▶ [Material supplied]:
(* ===== verification/LayoutGrows.v ===== *)
(** What a mapper over the layout writer does to it: calls that keep the
    references given and only append items.  The mappers' totality proofs are
    about this order and the number of items. *)
From S2P Require Import Prelude Numbers Double Proto ImageCrop Builder OtslGrid Tree LayoutText Layout.

(** The items of a kind from [before] on, moved to a layer. *)
Definition set_layers (layer : ContentLayer) (kind : Kind) (before after : nat) (w : LayoutWriter) : LayoutWriter :=
  foldl (λ w i, set_content_layer (mk_BodyChild kind i) layer w) w (seq before (after - before)).

Section Grows.
Context `{ProtobufSize} `{Stb}.
Context (page : PageContext).

(** A writer reached from another one by calls that keep the references given. *)
Record grows (w w' : LayoutWriter) : Prop := {
  gr_built : built page w → built page w';
  gr_entries : ∃ es, lw_entries w' = lw_entries w ++ es }.
#[export] Instance grows_preorder : PreOrder grows.
Proof.
  split.
  - intros w. split; [done|]. exists []. by rewrite app_nil_r.
  - intros a b c [Hb [es He]] [Hc [es' He']]. split; [auto|]. exists (es ++ es').
    by rewrite He', He, app_assoc.
Qed.
Lemma grows_valid w w' parent : grows w w' → valid_parent w parent → valid_parent w' parent.
Proof.
  intros [_ [es He]]. destruct parent as [ref|]; [|done]. cbn. rewrite He, fmap_app, elem_of_app. by left.
Qed.
Lemma grows_edit edit w : grows w (run_edit edit w).
Proof.
  split; [apply built_edit|]. exists []. rewrite app_nil_r. apply (same_run_edit edit w).
Qed.
Lemma grows_set_warnings ws w : grows w (set_warnings ws w).
Proof. apply (grows_edit (SetWarnings ws)). Qed.
Lemma grows_add add parent w ref w' :
  valid_parent w parent → run_add page add parent w = (ref, w') → grows w w' ∧ valid_parent w' (Some ref).
Proof.
  intros Hp E. pose proof (run_add_entry page add parent w) as He. rewrite E in He. cbn [fst snd] in He.
  split.
  - split; [|by exists [mk_Entry ref parent]]. intros Hw. pose proof (built_add page add parent w Hw Hp) as Hb.
    by rewrite E in Hb.
  - cbn. rewrite He, fmap_app, elem_of_app. right. by left.
Qed.
Lemma grows_edits {A} (f : LayoutWriter → A → LayoutWriter) w l :
  (∀ w x, grows w (f w x)) → grows w (foldl f w l).
Proof.
  intros Hf. revert w. induction l as [|x l IH]; intros w; [done|]. cbn [foldl]. etrans; [apply Hf|apply IH].
Qed.
Lemma set_layers_grows layer kind before after w : grows w (set_layers layer kind before after w).
Proof. apply grows_edits. intros w' i. apply (grows_edit (SetContentLayer _ _)). Qed.
Lemma grows_count w w' : grows w w' → (item_count w ≤ item_count w')%nat.
Proof. intros [_ [es He]]. unfold item_count. rewrite He, length_app. lia. Qed.
(** A call that adds an item adds to the count. *)
Lemma grows_add_count add parent w ref w' :
  valid_parent w parent → run_add page add parent w = (ref, w') →
  grows w w' ∧ valid_parent w' (Some ref) ∧ (item_count w < item_count w')%nat.
Proof.
  intros Hp E. destruct (grows_add _ _ _ _ _ Hp E) as [Hg Hv]. split_and!; [done..|].
  pose proof (run_add_entry page add parent w) as He. rewrite E in He. cbn [fst snd] in He.
  unfold item_count. rewrite He, length_app. cbn. lia.
Qed.

(** What one element's handler does: it ends and adds an item at least. *)
Definition adds (w w' : LayoutWriter) : Prop := grows w w' ∧ (item_count w < item_count w')%nat.
Lemma adds_grows w w' w'' : adds w w' → grows w' w'' → adds w w''.
Proof. intros [Hg Hc] Hg'. split; [by etrans|]. apply grows_count in Hg'. lia. Qed.
Lemma adds_later w w' w'' : grows w w' → adds w' w'' → adds w w''.
Proof. intros Hg [Hg' Hc]. split; [by etrans|]. apply grows_count in Hg. lia. Qed.

Lemma adds_add add parent w ref w' :
  valid_parent w parent → run_add page add parent w = (ref, w') → adds w w' ∧ valid_parent w' (Some ref).
Proof. intros Hp E. by destruct (grows_add_count _ _ _ _ _ Hp E) as (? & ? & ?). Qed.

Lemma finish_empty_ok name w : ∃ doc ws, finish page name true w = Mapped doc ws.
Proof. unfold finish. rewrite andb_false_r. by eexists _, _. Qed.

(** A page of one table and nothing else. *)
Lemma finish_one_table name w data :
  rooted w → ti_data <$> doc_tables (lw_out w) = [data] → doc_texts (lw_out w) = [] → doc_pictures (lw_out w) = [] →
  ∃ doc ws, finish page name true w = Mapped doc ws ∧
    ti_data <$> doc_tables doc = [data] ∧ doc_texts doc = [] ∧ doc_pictures doc = [].
Proof.
  intros Hroot Hdata Htexts Hpics. destruct (finish_empty_ok name w) as (doc & ws & Hf). exists doc, ws. split; [done|].
  rewrite (rooted_finish _ _ _ _ _ _ Hroot Hf).
  pose proof (finalize_same_contents page (lw_body w) (lw_out w)) as Hsame.
  rewrite (same_contents_tables _ _ Hsame). split; [done|]. destruct Hsame as [Et Ep _ _ _ _].
  rewrite Htexts in Et. rewrite Hpics in Ep. by apply fmap_nil_inv in Et, Ep.
Qed.

(** ... and nothing else beside it, where the writer holds nothing else. *)
Lemma finish_table_alone name w data :
  rooted w → ti_data <$> doc_tables (lw_out w) = [data] → doc_texts (lw_out w) = [] → doc_pictures (lw_out w) = [] →
  doc_groups (lw_out w) = [] → doc_field_regions (lw_out w) = [] → doc_body (lw_out w) = None →
  lw_body w = [mk_BodyChild TABLE 0] →
  ∃ doc ws, finish page name true w = Mapped doc ws ∧
    ti_data <$> doc_tables doc = [data] ∧ doc_texts doc = [] ∧ doc_pictures doc = [] ∧
    doc_groups doc = [] ∧ doc_field_regions doc = [] ∧
    gi_children <$> doc_body doc = Some [body_child_ref TABLE 0].
Proof.
  intros Hroot Hdata Htexts Hpics Hg Hr Hb Ho. destruct (finish_one_table name w data) as (doc & ws & Hf & Hd & Ht & Hp); [done..|].
  exists doc, ws. pose proof (rooted_finish _ _ _ _ _ _ Hroot Hf) as Hdoc.
  destruct (finalize_same_contents page (lw_body w) (lw_out w)) as [_ _ _ _ Eg Er]. rewrite <- Hdoc in Eg, Er.
  rewrite Hg in Eg. rewrite Hr in Er. split_and!; try done; try (by eapply fmap_nil_inv).
  by rewrite Hdoc, finalize_children, Hb, Ho.
Qed.

(** The items of a finished page: the entries, each hanging from the body. *)
Lemma finish_items name allow_empty w doc ws :
  built page w → finish page name allow_empty w = Mapped doc ws →
  (∀ k i, is_Some (item_refs doc k i) ↔ mk_BodyChild k i ∈ en_ref <$> lw_entries w) ∧ NoDup (en_ref <$> lw_entries w) ∧
  (∀ k i, is_Some (item_refs doc k i) → hangs doc (Some (mk_BodyChild k i))).
Proof.
  intros Hb Hf. pose proof (built_inv page w Hb) as Hinv. rewrite (finish_doc _ _ _ _ _ _ Hf) in *. split_and!.
  - intros. by apply finished_items.
  - apply Hinv.
  - intros k i [p [j Hj]%list_elem_of_lookup]%finished_items%entry_of; [|done]. by apply (finished_hangs page w Hinv _ _ Hj).
Qed.
End Grows.

(** What a mapper that never fails a page gives: a document whose items all hang
    from its body, [count] of them at least. *)
Definition whole_page (result : MapResult) (count : nat) : Prop :=
  ∃ doc ws items, result = Mapped doc ws ∧
    (∀ k i, is_Some (item_refs doc k i) ↔ mk_BodyChild k i ∈ items) ∧ NoDup items ∧
    (∀ k i, is_Some (item_refs doc k i) → hangs doc (Some (mk_BodyChild k i))) ∧ (count ≤ length items)%nat.
Lemma built_whole_page `{ProtobufSize} `{Stb} page name w doc ws result count :
  built page w → finish page name true w = Mapped doc ws → result = Mapped doc ws → (count ≤ item_count w)%nat →
  whole_page result count.
Proof.
  intros Hb Hf -> Hc. destruct (finish_items page _ _ w _ _ Hb Hf) as (Hitems & Hnd & Hhang).
  exists doc, ws, (en_ref <$> lw_entries w). split_and!; [done..|by rewrite length_fmap].
Qed.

▶ [Work task]: Exactly how many lines in the listing above hold the string "Hsame"? State the number by itself.

▶ [Answer]: 2